(Collected data entries)

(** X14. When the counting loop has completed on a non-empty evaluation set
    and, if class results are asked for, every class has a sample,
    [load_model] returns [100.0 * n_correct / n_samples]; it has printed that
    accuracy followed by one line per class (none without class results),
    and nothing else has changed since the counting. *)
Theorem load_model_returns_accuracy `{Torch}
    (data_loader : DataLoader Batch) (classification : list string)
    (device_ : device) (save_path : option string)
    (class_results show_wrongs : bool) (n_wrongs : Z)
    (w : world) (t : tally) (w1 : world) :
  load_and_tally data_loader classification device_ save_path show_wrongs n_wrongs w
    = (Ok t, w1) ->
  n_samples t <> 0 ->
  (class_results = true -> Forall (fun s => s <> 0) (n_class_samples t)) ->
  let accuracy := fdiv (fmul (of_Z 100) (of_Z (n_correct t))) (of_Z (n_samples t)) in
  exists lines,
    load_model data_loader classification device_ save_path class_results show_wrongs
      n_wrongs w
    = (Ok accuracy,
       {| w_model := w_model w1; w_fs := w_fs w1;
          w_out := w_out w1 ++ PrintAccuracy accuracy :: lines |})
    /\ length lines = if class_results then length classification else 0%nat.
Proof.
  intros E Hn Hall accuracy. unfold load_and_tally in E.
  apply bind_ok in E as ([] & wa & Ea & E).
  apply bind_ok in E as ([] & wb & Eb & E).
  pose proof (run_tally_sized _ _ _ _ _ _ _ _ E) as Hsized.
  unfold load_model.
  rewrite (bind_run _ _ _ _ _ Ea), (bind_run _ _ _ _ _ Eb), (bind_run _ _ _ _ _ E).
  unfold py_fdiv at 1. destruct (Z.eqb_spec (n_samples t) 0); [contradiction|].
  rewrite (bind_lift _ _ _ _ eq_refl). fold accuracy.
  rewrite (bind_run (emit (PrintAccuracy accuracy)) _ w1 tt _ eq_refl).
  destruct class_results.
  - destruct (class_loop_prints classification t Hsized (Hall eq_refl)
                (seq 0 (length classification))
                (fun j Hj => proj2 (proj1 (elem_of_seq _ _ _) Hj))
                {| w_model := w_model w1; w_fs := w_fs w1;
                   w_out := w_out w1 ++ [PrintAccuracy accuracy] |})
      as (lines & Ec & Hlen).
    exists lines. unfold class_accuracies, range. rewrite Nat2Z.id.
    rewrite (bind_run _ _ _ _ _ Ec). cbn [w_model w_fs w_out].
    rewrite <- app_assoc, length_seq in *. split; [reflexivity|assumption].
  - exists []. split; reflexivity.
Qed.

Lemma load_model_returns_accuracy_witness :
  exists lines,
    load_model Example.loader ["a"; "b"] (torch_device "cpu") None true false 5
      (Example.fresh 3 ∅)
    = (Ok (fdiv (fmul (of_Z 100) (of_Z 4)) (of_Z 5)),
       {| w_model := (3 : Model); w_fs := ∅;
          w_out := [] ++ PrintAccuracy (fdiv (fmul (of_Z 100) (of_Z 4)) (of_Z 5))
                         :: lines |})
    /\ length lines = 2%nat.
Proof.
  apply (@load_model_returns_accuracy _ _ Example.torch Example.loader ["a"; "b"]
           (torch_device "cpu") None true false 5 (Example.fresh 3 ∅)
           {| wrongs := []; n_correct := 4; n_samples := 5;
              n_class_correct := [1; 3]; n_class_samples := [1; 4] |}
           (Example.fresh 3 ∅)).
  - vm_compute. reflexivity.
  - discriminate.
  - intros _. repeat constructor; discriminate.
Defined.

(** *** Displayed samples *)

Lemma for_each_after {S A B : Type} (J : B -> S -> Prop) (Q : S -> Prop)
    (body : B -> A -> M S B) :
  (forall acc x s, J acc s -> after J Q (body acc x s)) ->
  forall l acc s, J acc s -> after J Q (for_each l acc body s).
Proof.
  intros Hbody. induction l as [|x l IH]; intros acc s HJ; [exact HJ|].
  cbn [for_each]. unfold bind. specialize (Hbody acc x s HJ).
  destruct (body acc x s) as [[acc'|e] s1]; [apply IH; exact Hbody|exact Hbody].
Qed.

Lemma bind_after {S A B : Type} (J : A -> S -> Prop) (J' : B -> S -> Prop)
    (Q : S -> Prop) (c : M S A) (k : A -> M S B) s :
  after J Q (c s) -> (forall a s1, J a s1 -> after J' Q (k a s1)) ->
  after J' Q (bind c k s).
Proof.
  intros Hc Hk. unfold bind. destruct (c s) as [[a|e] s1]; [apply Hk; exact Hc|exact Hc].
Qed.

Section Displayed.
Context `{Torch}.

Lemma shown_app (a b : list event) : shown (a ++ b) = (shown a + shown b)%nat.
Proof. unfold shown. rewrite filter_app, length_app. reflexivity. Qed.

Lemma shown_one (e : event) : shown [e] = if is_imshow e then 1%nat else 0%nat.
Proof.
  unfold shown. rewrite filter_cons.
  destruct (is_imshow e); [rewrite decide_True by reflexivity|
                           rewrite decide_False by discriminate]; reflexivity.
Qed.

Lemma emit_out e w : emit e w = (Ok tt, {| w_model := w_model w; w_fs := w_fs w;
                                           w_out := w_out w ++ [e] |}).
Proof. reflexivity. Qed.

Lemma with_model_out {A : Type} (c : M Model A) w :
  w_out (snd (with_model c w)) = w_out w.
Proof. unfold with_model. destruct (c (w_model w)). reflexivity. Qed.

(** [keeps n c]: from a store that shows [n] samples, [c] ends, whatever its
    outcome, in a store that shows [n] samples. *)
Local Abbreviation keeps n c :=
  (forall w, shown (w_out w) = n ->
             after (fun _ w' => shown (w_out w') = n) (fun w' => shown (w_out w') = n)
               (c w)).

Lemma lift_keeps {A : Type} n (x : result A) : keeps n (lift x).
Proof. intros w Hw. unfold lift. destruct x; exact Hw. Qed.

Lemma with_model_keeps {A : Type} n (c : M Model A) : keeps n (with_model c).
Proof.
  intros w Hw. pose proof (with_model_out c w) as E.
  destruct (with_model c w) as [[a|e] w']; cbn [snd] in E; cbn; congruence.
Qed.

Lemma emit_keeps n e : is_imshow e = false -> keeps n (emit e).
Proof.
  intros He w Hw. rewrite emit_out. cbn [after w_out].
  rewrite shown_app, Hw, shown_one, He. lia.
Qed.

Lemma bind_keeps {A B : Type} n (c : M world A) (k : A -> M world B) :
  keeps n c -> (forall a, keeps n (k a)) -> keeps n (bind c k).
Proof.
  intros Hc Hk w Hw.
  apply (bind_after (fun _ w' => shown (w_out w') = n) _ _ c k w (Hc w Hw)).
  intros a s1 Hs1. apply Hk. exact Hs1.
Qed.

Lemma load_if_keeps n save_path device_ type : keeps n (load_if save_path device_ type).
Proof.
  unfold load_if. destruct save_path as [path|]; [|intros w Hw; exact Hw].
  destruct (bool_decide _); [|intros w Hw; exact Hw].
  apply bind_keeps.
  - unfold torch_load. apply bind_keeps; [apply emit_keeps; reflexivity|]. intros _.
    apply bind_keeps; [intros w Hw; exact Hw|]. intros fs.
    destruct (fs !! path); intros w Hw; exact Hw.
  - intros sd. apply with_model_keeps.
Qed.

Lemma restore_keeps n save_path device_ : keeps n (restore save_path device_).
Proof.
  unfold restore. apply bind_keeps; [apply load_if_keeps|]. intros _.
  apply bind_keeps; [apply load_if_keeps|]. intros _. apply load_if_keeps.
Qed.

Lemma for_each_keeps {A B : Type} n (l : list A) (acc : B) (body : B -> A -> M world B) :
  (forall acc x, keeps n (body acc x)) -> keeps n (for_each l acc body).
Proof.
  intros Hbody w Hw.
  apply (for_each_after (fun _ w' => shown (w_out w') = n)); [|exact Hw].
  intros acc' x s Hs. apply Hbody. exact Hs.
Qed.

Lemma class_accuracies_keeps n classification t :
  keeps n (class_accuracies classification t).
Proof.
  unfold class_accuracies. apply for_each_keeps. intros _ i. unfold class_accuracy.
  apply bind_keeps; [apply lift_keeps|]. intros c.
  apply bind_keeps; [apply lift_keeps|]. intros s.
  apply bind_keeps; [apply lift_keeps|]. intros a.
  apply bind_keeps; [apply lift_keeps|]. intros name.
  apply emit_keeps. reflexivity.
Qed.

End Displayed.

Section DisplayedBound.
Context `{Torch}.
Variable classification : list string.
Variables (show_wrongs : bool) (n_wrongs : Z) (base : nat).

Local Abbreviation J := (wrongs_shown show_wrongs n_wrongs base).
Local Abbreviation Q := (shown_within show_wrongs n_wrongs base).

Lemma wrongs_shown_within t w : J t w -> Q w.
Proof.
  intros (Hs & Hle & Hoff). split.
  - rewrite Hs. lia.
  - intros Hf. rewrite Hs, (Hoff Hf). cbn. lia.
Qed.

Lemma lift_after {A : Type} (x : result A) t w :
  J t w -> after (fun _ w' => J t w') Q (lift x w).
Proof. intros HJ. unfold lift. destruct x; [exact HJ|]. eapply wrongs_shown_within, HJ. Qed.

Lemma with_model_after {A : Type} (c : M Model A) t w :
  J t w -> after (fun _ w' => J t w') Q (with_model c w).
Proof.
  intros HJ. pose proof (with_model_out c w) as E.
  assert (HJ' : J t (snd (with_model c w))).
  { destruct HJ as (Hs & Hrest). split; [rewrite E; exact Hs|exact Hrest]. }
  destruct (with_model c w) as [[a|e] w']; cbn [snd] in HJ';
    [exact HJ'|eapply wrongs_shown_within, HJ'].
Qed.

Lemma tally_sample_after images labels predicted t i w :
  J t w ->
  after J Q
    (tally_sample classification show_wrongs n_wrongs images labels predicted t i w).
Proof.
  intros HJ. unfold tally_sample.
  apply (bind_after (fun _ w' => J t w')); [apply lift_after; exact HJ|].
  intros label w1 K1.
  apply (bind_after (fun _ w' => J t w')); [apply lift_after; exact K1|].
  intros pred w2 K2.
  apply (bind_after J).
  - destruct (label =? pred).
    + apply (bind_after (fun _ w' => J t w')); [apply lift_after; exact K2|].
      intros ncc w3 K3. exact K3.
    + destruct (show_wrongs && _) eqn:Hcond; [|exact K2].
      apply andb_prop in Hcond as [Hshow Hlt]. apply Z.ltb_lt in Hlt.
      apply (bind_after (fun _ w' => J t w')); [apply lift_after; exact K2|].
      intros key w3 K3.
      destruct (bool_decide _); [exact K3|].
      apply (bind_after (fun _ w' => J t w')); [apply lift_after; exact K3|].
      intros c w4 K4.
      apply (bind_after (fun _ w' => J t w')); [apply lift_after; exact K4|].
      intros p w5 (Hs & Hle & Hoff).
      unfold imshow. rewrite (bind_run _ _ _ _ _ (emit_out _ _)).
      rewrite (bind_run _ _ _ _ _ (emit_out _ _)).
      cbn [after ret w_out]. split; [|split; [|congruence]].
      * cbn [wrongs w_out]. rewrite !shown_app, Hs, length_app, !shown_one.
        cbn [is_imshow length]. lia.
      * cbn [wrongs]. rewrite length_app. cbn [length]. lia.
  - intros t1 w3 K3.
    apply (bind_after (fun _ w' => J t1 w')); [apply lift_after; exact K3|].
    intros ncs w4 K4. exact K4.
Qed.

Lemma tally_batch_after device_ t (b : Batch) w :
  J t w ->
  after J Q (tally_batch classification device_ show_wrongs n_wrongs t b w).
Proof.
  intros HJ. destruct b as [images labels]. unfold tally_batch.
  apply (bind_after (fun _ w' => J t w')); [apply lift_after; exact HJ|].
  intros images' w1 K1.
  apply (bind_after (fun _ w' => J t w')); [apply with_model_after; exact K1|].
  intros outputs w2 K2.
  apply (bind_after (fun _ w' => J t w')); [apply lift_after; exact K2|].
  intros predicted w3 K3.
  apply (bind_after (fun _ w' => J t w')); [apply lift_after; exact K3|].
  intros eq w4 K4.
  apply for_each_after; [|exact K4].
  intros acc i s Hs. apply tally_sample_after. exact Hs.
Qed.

* TO DO *
When copying the data above, please keep exactly the lines from its first line through the line with "(data_loader : DataLoader", both ends included, and drop the rest.

* EXPECTED ANSWER *
(** X14. When the counting loop has completed on a non-empty evaluation set
    and, if class results are asked for, every class has a sample,
    [load_model] returns [100.0 * n_correct / n_samples]; it has printed that
    accuracy followed by one line per class (none without class results),
    and nothing else has changed since the counting. *)
Theorem load_model_returns_accuracy `{Torch}
    (data_loader : DataLoader Batch) (classification : list string)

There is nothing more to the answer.